What needs to be done: Please copy each line below that contains the string "Hvals".

Collected data entries:
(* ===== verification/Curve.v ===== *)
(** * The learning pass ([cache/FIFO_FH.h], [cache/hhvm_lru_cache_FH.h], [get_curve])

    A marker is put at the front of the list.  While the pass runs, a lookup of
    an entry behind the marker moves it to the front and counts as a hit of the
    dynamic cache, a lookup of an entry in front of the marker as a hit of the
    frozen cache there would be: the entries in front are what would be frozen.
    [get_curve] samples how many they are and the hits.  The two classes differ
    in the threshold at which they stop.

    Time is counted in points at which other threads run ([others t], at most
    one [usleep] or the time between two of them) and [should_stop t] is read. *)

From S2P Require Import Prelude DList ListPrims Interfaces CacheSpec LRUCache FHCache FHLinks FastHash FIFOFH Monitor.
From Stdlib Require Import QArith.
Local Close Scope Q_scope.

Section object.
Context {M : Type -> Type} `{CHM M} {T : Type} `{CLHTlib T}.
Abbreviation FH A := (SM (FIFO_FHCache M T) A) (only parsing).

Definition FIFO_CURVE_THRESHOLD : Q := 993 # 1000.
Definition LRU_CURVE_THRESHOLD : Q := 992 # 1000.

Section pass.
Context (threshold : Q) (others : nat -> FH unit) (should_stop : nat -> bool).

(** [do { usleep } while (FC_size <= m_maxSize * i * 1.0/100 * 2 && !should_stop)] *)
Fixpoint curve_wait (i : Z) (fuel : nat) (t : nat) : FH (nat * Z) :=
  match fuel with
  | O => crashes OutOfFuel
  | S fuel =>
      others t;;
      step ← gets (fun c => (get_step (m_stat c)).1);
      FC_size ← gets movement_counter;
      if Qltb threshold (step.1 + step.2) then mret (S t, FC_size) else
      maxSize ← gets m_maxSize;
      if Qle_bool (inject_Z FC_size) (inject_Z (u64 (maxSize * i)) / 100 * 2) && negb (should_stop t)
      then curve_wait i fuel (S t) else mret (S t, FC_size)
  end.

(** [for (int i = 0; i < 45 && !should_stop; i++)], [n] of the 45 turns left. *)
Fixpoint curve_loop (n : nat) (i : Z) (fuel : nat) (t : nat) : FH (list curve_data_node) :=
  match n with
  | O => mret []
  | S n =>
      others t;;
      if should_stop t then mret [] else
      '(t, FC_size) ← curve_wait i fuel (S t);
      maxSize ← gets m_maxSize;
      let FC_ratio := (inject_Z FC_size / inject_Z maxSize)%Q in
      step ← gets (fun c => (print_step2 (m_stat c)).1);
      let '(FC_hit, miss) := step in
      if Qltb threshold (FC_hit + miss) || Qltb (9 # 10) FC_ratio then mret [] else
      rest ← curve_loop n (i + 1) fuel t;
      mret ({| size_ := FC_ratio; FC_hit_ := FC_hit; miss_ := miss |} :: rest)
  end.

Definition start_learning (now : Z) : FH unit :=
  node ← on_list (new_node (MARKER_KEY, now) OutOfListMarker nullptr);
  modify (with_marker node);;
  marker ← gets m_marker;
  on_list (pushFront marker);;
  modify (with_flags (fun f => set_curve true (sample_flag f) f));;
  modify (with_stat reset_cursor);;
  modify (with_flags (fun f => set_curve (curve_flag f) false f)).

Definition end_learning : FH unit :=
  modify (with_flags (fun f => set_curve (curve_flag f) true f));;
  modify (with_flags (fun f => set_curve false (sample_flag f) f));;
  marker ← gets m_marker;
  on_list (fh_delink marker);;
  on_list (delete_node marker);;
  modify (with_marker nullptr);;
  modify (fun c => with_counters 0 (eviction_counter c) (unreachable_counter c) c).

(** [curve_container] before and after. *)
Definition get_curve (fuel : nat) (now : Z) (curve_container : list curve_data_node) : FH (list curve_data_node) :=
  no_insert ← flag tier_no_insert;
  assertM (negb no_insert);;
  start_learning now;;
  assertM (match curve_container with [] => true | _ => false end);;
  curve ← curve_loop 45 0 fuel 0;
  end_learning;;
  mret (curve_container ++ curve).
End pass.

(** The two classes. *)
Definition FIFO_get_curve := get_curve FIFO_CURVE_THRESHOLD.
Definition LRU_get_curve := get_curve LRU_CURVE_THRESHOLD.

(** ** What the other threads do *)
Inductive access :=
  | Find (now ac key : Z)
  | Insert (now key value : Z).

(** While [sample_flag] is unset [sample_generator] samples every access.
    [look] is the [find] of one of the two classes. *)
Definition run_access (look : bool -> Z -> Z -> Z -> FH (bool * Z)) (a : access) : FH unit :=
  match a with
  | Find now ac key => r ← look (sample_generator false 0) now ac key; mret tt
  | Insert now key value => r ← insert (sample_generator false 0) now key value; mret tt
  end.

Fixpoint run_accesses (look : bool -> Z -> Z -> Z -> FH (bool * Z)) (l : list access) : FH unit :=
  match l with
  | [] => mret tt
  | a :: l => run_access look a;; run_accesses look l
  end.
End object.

...

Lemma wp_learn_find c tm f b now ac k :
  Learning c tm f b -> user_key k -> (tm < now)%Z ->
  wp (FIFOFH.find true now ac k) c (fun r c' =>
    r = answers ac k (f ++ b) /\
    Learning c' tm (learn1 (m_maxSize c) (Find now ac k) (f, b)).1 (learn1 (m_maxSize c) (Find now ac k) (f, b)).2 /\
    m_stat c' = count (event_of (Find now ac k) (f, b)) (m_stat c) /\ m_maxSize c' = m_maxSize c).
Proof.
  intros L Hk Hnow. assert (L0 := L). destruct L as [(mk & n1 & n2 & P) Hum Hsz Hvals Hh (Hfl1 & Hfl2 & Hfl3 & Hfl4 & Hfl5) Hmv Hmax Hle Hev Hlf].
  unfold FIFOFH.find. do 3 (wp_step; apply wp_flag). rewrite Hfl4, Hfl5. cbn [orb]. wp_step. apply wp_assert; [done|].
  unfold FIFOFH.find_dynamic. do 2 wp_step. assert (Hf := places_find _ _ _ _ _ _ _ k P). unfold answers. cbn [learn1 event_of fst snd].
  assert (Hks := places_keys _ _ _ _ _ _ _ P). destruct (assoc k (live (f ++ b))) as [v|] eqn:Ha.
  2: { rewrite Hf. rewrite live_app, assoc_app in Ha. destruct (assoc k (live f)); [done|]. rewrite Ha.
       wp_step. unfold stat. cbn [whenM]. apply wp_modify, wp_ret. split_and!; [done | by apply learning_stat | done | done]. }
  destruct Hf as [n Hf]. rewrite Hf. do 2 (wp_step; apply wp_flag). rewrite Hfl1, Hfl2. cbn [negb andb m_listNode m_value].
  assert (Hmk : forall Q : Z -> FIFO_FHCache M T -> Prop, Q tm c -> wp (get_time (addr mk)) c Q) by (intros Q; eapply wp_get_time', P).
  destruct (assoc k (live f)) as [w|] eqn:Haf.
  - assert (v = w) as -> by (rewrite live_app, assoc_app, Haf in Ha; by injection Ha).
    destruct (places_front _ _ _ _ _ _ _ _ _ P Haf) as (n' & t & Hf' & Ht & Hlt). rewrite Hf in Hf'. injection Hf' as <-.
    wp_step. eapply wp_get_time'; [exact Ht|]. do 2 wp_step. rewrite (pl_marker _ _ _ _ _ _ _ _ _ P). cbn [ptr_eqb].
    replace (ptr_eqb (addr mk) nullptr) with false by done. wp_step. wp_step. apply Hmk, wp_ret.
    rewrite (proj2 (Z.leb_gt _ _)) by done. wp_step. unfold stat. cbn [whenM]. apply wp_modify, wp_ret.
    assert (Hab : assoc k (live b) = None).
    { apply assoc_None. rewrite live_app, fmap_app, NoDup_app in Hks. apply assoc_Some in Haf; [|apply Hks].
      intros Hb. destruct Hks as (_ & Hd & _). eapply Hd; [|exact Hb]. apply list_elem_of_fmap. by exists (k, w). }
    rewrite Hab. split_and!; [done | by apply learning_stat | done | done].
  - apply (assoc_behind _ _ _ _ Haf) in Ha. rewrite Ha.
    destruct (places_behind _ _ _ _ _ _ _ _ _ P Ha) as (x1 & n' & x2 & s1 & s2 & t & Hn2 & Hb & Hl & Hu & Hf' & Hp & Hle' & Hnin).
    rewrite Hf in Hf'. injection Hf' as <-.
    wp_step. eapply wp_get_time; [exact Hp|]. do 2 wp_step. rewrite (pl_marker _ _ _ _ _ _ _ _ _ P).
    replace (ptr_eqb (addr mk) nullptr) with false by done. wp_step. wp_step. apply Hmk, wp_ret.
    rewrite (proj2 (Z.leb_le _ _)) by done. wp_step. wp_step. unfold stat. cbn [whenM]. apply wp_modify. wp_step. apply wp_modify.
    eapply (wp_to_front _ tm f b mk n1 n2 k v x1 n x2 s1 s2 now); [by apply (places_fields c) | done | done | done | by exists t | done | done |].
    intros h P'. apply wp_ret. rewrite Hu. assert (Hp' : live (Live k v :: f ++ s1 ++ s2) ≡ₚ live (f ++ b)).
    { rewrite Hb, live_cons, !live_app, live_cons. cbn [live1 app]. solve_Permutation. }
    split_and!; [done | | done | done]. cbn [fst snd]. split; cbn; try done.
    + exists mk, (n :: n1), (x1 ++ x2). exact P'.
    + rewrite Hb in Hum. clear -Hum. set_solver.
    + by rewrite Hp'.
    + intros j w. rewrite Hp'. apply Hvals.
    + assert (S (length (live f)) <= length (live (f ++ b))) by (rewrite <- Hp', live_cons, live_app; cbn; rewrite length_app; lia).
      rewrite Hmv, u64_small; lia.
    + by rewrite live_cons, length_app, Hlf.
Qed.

Answer space:
  intros L Hk Hnow. assert (L0 := L). destruct L as [(mk & n1 & n2 & P) Hum Hsz Hvals Hh (Hfl1 & Hfl2 & Hfl3 & Hfl4 & Hfl5) Hmv Hmax Hle Hev Hlf].
    + intros j w. rewrite Hp'. apply Hvals.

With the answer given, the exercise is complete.